The geopolitical risks triggered by the Russia-Ukraine war also disrupted the sector and trade with higher fuel prices, food insecurity, a weaker rand, and inflation. In response to global inflation, the mineral and energy sector witnessed numerous labour strikes over salary increases above the inflation rate to compensate for the rising cost of living in the country. These labour protests slumped production in mines. Consequently, the ruling party’s governance challenges and internal tension continue to weaken the rand. The efforts to implement necessary action plans for an economic recovery lack urgency due to inner tensions that exhaust the political will needed to administer these plans.
Land reform also poses increased uncertainty for investors in the mining sector. It is much like the redress of past apartheid injustices, and, thus, is growing in momentum. Land talks were expected to dominate the ANC’s agenda this year. The first step towards fixing skewed land ownership includes addressing the land court bill, which aims to accelerate the land reform programs. This will further enable the government to expropriate land without compensation. But what does this mean for mining companies and investors? This means ownership of mine lands is not guaranteed.
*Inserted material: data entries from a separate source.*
Lemma pass_lines_ascii (EOL : string) (fs : FileSystem) (t : TailCat) :
  Accounting.asciiStreams fs ->
  Forall (fun line => notBlank line = true /\ asciiOnly line = true)
         (snd (fst (streamFileFromCursor EOL fs t))).
Proof.
  intros A. unfold streamFileFromCursor.
  destruct (stat fs) as [stats|err]; [|constructor].
  destruct (size stats <=? 0); [constructor|].
  destruct (cursor t >=? size stats); [constructor|].
  pose proof (processChunks_not_blank EOL ""
                (items (createReadStream fs (cursor t) (size stats)))) as B.
  pose proof (processChunks_ascii EOL _ "" eq_refl
                (A (cursor t) (size stats))) as C.
  destruct (Splitter.processChunks _ _ _) as [lines tail].
  cbn [fst] in B, C.
  assert (F : Forall (fun line => notBlank line = true /\ asciiOnly line = true)
                     lines).
  { rewrite Forall_forall in *. intros x H. split; auto. }
  now destruct (failure _).
Qed.

Lemma step_emitted_by (EOL : string) (m : Machine) (e : Event) :
  emitted (step EOL m e) = emitted m \/
  exists i fs,
    e = PassSettles i fs /\
    emitted (step EOL m e) =
      (emitted m ++ snd (fst (streamFileFromCursor EOL fs (this m))))%list.
Proof.
  destruct e as [c| |i answer|i answer|i fs|w ev]; cbn [step].
  - left. unfold watch. now destruct (watcher (this m)).
  - left. unfold unwatch, unwatchBody. now destruct (watcher (this m)).
  - left. destruct (nth_error (tasks m) i) as [[| | |]|]; try reflexivity.
    now destruct (afterStat_fields answer (removeTask i m)) as (-> & _).
  - left. destruct (nth_error (tasks m) i) as [[| | |]|]; try reflexivity.
    now destruct (afterDirectoryWatcher_fields answer (removeTask i m))
      as (-> & _).
  - destruct (nth_error (tasks m) i) as [[| |size|]|]; try now left.
    + right. exists i, fs. split; [reflexivity|].
      now destruct (afterCatchUpPass_fields EOL size fs (removeTask i m))
        as (-> & _).
    + right. exists i, fs. split; [reflexivity|].
      now rewrite afterPass_emitted.
  - left. destruct (existsb _ _); [|reflexivity].
    unfold listener. destruct ev; [reflexivity|].
    cbn [withThis this isReading setInternalQueue].
    now destruct (isReading (this m)).
Qed.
Such would be a breach of contracts by the government, while the fallout from land redistribution may be detrimental to both the economy and investors. Land reform talks can spark civil unrest and have a severe impact on mining. With the current socio-economic state and mounting social discontent attributed to the high rate of unemployment, inequality, and the rising cost of living, social unrest has a high probability of impacting the sector. Such social discontent can be directed to mining lands where people can use land reform as a scapegoat to show their frustrations and also because they believe they are more deserving of the land. Such scenarios were experienced in the 2021 July lootings that were blamed on the incarceration of the former president Jacob Zuma. These lootings were a tipping point of the unpleasant socio-economic realities of many South Africans. Investors and mining companies may choose to strengthen security procedures and processes in the near future to mitigate such risks.
Lastly, cyber risk has emerged with the harnessing of the 4th Industrial revolution in the industry for efficiency and fast production. Espionage and hacktivism have been flagged as the most common and severe forms of cyber-attack in the sector. Adversely, the latter can disrupt and destroy the cyber-systems of a company. In efforts to circumvent cyber-risk, it is critical for mining companies to build more resilience into their computing systems.
Though political risks are inevitable, mitigation and management remain significant in circumventing the effects of numerous risks. Bearing in mind that not all flagged risks can be managed since some are macroeconomic or otherwise out of the business’s control, it is essential for investors to prioritize green energy generation, swiftly settle wage agreements, strengthen cyber-systems and have appropriate insurance plans that can help reduce the effects of these risks.
Ndzalama C. Mathebula is a master’s candidate at the University of Johannesburg in the Department of Politics and International Relations and a member of the Institute of Risk Management South Africa. This writing does not necessarily reflect the opinion of the institutions with which she is affiliated.